A number of cues embrace traditional Japanese form and melody, some of which sound unnaturally cacophonous to western ears, but nevertheless provide an authentic sense of time and place to the album overall. Both “The Journey to the Hanamachi” and “Finding Satsu” have a sense of danger and mystery through their breathy, threateningly ominous shakuhachi blasts, while “Going to School” is bolstered by all manner of rattles and rhythms, overlaid by a gently playful melody and accentuated by the evocative koto. “Dr. Crab’s Prize” also features the shakuhachi, performing without accompaniment for the majority of the cue, creating a sense of loneliness and an air of mystique. “Brush on Silk” is perhaps he most traditional of all the cues, embracing a style of writing which is much more eastern than western, although “The Fire Scene and the Coming of War” does contain an extract of the tragedy-laden traditional Japanese vocal lament “Ogi No Mato (The Folding Fan as a Target)”.

Occasionally, but not unsurprisingly, there are several echoes of Williams’ 1997 score Seven Years in Tibet, not simply because of Ma’s performance but through some of the textures and chords Williams chooses to employ. Cues such as “Chiyo’s Prayer”, “Finding Satsu” and “The Fire Scene and the Coming of War” are notable in this regard, especially in terms of the bubbly, undulating orchestral undercurrent buried beneath the lead instrumentals. However, whereas Seven Years in Tibet tended to be a rather slow score when the majestic main theme was not present, Memoirs of a Geisha has much more to offer than just a rousing melody, and is a much more satisfying listening experience overall.
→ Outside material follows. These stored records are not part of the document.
(* ===== verification/Gateway.v ===== *)
(** * Request path of a Gateway

    [gateway/inbound.go], [gateway/delivery.go], [gateway/forward.go],
    [gateway/backend.go] (routing) and the session drain of
    [gateway/lifecycle.go] as programs over the calls they make of the session
    registry, the location store, the connections and the nodes. *)

From S2P Require Import Prelude Errors Resolver Prog Proto Locate Node GatewaySession.

(** The context a call runs under: the caller's, the one with the session's
    authentication deadline, and those with RPC, renewal and cleanup budgets. *)
Inductive ctx := Caller | AuthCtx | RpcCtx | RenewCtx | Cleanup.

Inductive mutex := HandlerMu | HeartbeatMu.

(** gateway/backend.go: a chosen route. *)
Record nodeRoute := mkRoute { r_binding : GateBinding; r_nodeID : string; r_epoch : string }.

Inductive eff :=
(* sessions *)
| Add (c : nat) (connID : string)
| Get (connID : string)
| Accepting
| Lock (m : mutex) (sid : nat)
| Unlock (m : mutex) (sid : nat)
| BeginAuth (sid : nat)
| AdmitAuth (sid : nat)
| CommitAuth (sid : nat) (lease : GateLease) (boundAt : Z)
| AuthDone
| PastDeadline (sid : nat)                  (* !time.Now().Before(sess.authDeadline) *)
| Remove (connID : string) (c : nat)
| RemoveConnOf (sid : nat)                  (* remove(sess.conn) *)
| DetachClose (sid : nat)
| DetachKick (sid : nat) (b : GateBinding)
| Send (sid : nat) (b : GateBinding) (msg : Proto)
| RouteOf (sid : nat) (now : Z)
| HeartbeatRoute (sid : nat) (now interval : Z)
| FinishHeartbeat (sid : nat) (b : GateBinding) (renewedAt ttl : Z)
(* surroundings *)
| Now
| CtxErr (c : ctx)
| Uuid
| ConnIDOf (sid : nat)
| RemoteIP
| Authenticate (c : ctx) (svc : string) (token : bytes) (remoteIP : string)
| CloseConn (c : nat)
| CloseSess (sid : nat)
| CloseWith (c : ctx) (sid : nat) (p : Proto)
(* the location store *)
| Bind (c : ctx) (b : GateBinding) (ttl : Z)
| Renew (c : ctx) (b : GateBinding) (ttl : Z)
| Unbind (c : ctx) (b : GateBinding)
| LocateNode (c : ctx) (svc uid : string)
| LocateNodeEpoch (c : ctx) (svc node : string)
(* nodes and other gateways *)
| Backend (c : ctx) (svc : string)          (* b.get(ctx, svc) and state.load() *)
| NodeForward (c : ctx) (node : string) (req : ForwardRequest)
| NodeDisconnect (c : ctx) (node : string) (route : GateRoute)
| KickRemote (c : ctx) (b : GateBinding) (code : Z).

Definition ans (e : eff) : Type :=
  match e with
  | Add _ _ | CtxErr _ | CloseConn _ | CloseSess _ | CloseWith _ _ _ | Unbind _ _
  | NodeDisconnect _ _ _ | KickRemote _ _ _ => option error
  | Get _ | Remove _ _ | RemoveConnOf _ => option nat
  | Accepting | BeginAuth _ | AdmitAuth _ | CommitAuth _ _ _ | DetachKick _ _ | PastDeadline _ => bool
  | Lock _ _ | Unlock _ _ | AuthDone | FinishHeartbeat _ _ _ _ => unit
  | DetachClose _ => GateBinding
  | Send _ _ _ => bool * option error
  | RouteOf _ _ => GateBinding * bool
  | HeartbeatRoute _ _ _ => GateBinding * bool * bool
  | Now => Z
  | Uuid | ConnIDOf _ | RemoteIP => string
  | Authenticate _ _ _ _ | LocateNode _ _ _ | LocateNodeEpoch _ _ _ => result string
  | Bind _ _ _ => result (GateLease * option GateBinding)
  | Renew _ _ _ => result GateLease
  | Backend _ _ => result backendSnapshot
  | NodeForward _ _ _ => result bytes
  end.

Abbreviation gprog := (prog ans).

(** ** Error mapping *)

Definition locateStatusCode (err : error) : code :=
  if errors_Is err ErrGateNotFound || errors_Is err ErrGateConflict then Aborted
  else if errors_Is err CtxCanceled then Canceled
  else if errors_Is err CtxDeadlineExceeded then DeadlineExceeded
  else if errors_Is err ErrInvalidGateBinding || errors_Is err ErrInvalidGateLease ||
          errors_Is err ErrInvalidGateTTL then Internal
  else Unavailable.

Definition forwardStatusCode (err : error) : code :=
  if errors_Is err CtxCanceled then Canceled
  else if errors_Is err CtxDeadlineExceeded then DeadlineExceeded
  else if errors_Is err ErrInvalidNodeBinding || errors_Is err ErrInvalidNodeEpoch then Internal
  else if errors_Is err ErrNodeEpochNotFound || errors_Is err ErrNodeEpochConflict then Aborted
  else Unavailable.

Definition rpcError (err : error) : error :=
  if errors_Is err ErrInvalidPush then EStatus InvalidArgument "invalid push"
  else if errors_Is err ErrInvalidKick then EStatus InvalidArgument "invalid kick"
  else if errors_Is err ErrConnectionMissing then EStatus NotFound "connection not found"
  else if errors_Is err ErrBindingChanged then EStatus Aborted "gate binding changed"
  else if errors_Is err ErrConnectionBusy then EStatus ResourceExhausted "connection queue is full"
  else if errors_Is err ErrFrameTooLarge then EStatus ResourceExhausted "network: frame too large"
  else if errors_Is err ErrConnectionUnavailable then EStatus Unavailable "connection is unavailable"
  else EStatus Internal "gateway RPC failed".

Section Server.
Context (kratosCode : Z → code)                          (* the gRPC code of a Kratos error *)
        (decodeAuth : bytes → result (string * bytes))  (* proto.Unmarshal into ClientAuthReq *)
        (protoSize : Proto → Z)                          (* proto.Size *)
        (id endpoint : string)                           (* s.identity *)
        (leaseTTL : Z).

(** [status.Code] of a gRPC error: the first status of the tree. *)
Fixpoint as_status (err : error) : option code :=
  match err with
  | EStatus c _ => Some c
  | EKratos status _ _ _ => Some (kratosCode status)
  | ESentinel _ | EText _ | ENet _ _ => None
  | EWrap _ es | EJoin es =>
      (fix first (es : list error) : option code :=
         match es with
         | [] => None
         | e :: es => match as_status e with Some c => Some c | None => first es end
         end) es
  end.

Definition status_code (err : error) : code := default Unknown (as_status err).

Definition validExternalFrame (msg : Proto) : bool := protoSize msg <=? MaxProtoSize.

Definition ownsBinding (b : GateBinding) : bool :=
  bool_decide (GateID b = id) && bool_decide (GateEndpoint b = endpoint).

(** ** gateway/backend.go: routing *)

Definition resolveNode (c : ctx) (b : GateBinding) : gprog (result nodeRoute) :=
  let! err := call (CtxErr c) in
  match err with
  | Some err => Ret (Err err)
  | None =>
      let! found := call (Backend c (ServiceName b)) in
      match found with
      | Err err => Ret (Err err)
      | Ok snapshot =>
          if negb (available snapshot) then Ret (Err (EText "gateway: node service is unavailable"))
          else if negb (sticky snapshot) then Ret (Ok (mkRoute b EmptyString EmptyString))
          else
            let! node := call (LocateNode c (ServiceName b) (UID b)) in
            match node with
            | Err err =>
                if errors_Is err ErrNodeNotFound then Ret (Ok (mkRoute b EmptyString EmptyString))
                else Ret (Err err)
            | Ok nodeID =>
                if negb (ValidNodeLocation (ServiceName b) (UID b) nodeID)
                then Ret (Err (ESentinel ErrInvalidNodeBinding))
                else match hostByNodeID snapshot !! nodeID with
                     | None => Ret (Err (EText "gateway: node is unavailable"))
                     | Some _ => Ret (Ok (mkRoute b nodeID EmptyString))
                     end
            end
      end
  end.

Definition resolveForward (c : ctx) (b : GateBinding) : gprog (result nodeRoute) :=
  let! r := resolveNode c b in
  match r with
  | Err err => Ret (Err err)
  | Ok route =>
      if negb (nonempty (r_nodeID route)) then Ret (Ok route)
      else
        let! epoch := call (LocateNodeEpoch c (ServiceName b) (r_nodeID route)) in
        match epoch with
        | Err err => Ret (Err err)
        | Ok epoch => Ret (Ok (mkRoute (r_binding route) (r_nodeID route) epoch))
        end
  end.

Definition route_forward (c : ctx) (r : nodeRoute) (cmd : Z) (body : bytes) : gprog (result bytes) :=
  call (NodeForward c (r_nodeID r)
          (mkForwardRequest (r_nodeID r) (r_epoch r) (Some (FromBinding (r_binding r))) cmd body)).

Definition route_disconnect (c : ctx) (r : nodeRoute) : gprog (option error) :=
  call (NodeDisconnect c (r_nodeID r) (FromBinding (r_binding r))).

(** ** gateway/forward.go *)

Definition reply (msg : Proto) (op : Z) (c : code) (body : bytes) : Proto :=
  msg <| Op := op |> <| Code := code_Z c |> <| Body := body |>.

Definition forward (sid : nat) (msg : Proto) : gprog Proto :=
  let! now := call Now in
  let! r := call (RouteOf sid now) in
  match r with
  | (_, false) =>
      let! _ := call (CloseSess sid) in
      Ret (reply msg OpResponse Unauthenticated [])
  | (b, true) =>
      let! route := resolveForward RpcCtx b in
      match route with
      | Err err => Ret (reply msg OpResponse (forwardStatusCode err) [])
      | Ok route =>
          let! res := route_forward RpcCtx route (Cmd msg) (Body msg) in
          match res with
          | Err err => Ret (reply msg OpResponse (status_code err) [])
          | Ok body =>
              let msg := reply msg OpResponse OK body in
              if validExternalFrame msg then Ret msg
              else Ret (reply msg OpResponse ResourceExhausted [])
          end
      end
  end.

Definition notifyDisconnect (c : ctx) (b : GateBinding) : gprog unit :=
  let! r := resolveNode c b in
  match r with
  | Err _ => Ret tt
  | Ok route => let! _ := route_disconnect c route in Ret tt
  end.

(** ** gateway/delivery.go *)

(** Failures are only logged. *)
Definition unbindGate (c : ctx) (b : GateBinding) : gprog unit :=
  let! _ := call (Unbind c b) in Ret tt.

Definition push (b : GateBinding) (msg : Proto) : gprog (option error) :=
  if negb (ValidGateBinding b) || negb (Op msg =? OpPush) || negb (ownsBinding b)
  then Ret (Some (ESentinel ErrInvalidPush))
  else if negb (validExternalFrame msg) then Ret (Some (ESentinel ErrFrameTooLarge))
  else
    let! sess := call (Get (ConnID b)) in
    match sess with
    | None => Ret (Some (ESentinel ErrConnectionMissing))
    | Some sid =>
        let! r := call (Send sid b msg) in
        match r with
        | (false, _) => Ret (Some (ESentinel ErrBindingChanged))
        | (true, None) => Ret None
        | (true, Some err) =>
            Ret (Some (if errors_Is err ErrFrameTooLarge then ESentinel ErrFrameTooLarge
                       else if errors_Is err ErrSendQueueFull then ESentinel ErrConnectionBusy
                       else ESentinel ErrConnectionUnavailable))
        end
    end.

Definition kick (b : GateBinding) (code : Z) : gprog (option error) :=
  if negb (ValidGateBinding b) || negb (ownsBinding b) || (code =? 0)
  then Ret (Some (ESentinel ErrInvalidKick))
  else
    let! sess := call (Get (ConnID b)) in
    match sess with
    | None => Ret None
    | Some sid =>
        let! ok := call (DetachKick sid b) in
        if negb ok then Ret None
        else
          let! _ := call (RemoveConnOf sid) in
          let! err := call (CloseWith Cleanup sid (mkProto OpKick 0 code 0 [])) in
          let! _ := (match err with Some _ => call (CloseSess sid) | None => Ret None end) in
          let! _ := unbindGate Cleanup b in
          Ret None
    end.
2005 really has been a standout year for John Williams, with Revenge of the Sith, War of the Worlds, this score, and Munich to come. Considering that the composer will be 74 on his next birthday, the range and quality of his output continues to amaze and impress, especially when you take into consideration the fact that his orchestrators Conrad Pope and Eddie Karam do little more than neatly transcribe his detailed sketches. Of the four, Memoirs of a Geisha may be the best of the bunch – although not as purely enjoyable as Sith was, and not as angry or confrontational as War of the Worlds, the atmosphere of delicacy, elegance and intimacy, coupled with the appropriate ethnicity of the orchestrations, and the beauty of the main theme, make this score a winner all the way.

Rating: ****½

Track Listing:

  • Sayuri’s Theme (1:31)
  • The Journey to the Hanamachi (4:06)
  • Going to School (2:42)
  • Brush on Silk (2:31)
  • Chiyo’s Prayer (3:36)
  • Becoming a Geisha (4:52)
  • Finding Satu (3:44)
  • The Chairman’s Waltz (2:39)
  • The Rooftops of the Hanamachi (3:49)
  • The Garden Meeting (2:44)
  • Dr. Crab’s Prize (2:18)
  • Destiny’s Path (3:20)
  • A New Name… A New Life (3:33)
  • The Fire Scene and the Coming of War (6:48)
  • As the Water… (2:01)
  • Confluence (3:42)
  • A Dream Discarded (2:00)
  • Sayuri’s Theme and End Credits (5:06)

Running Time: 61 minutes 11 seconds

Sony Classical 8876747082 (2005)

Music composed and conducted by John Williams. Featured musical soloists Itzhak Perlman, Yo-Yo Ma, Masakazu Yoshizawa, Masayo Ishigure and Hiromi Hashibe. Recorded and mixed by Shawn Murphy. Edited by Ken Wannberg, Ken Karman and Ramirio Belgardt. Mastered by Pat Sullivan. Album produced by John Williams.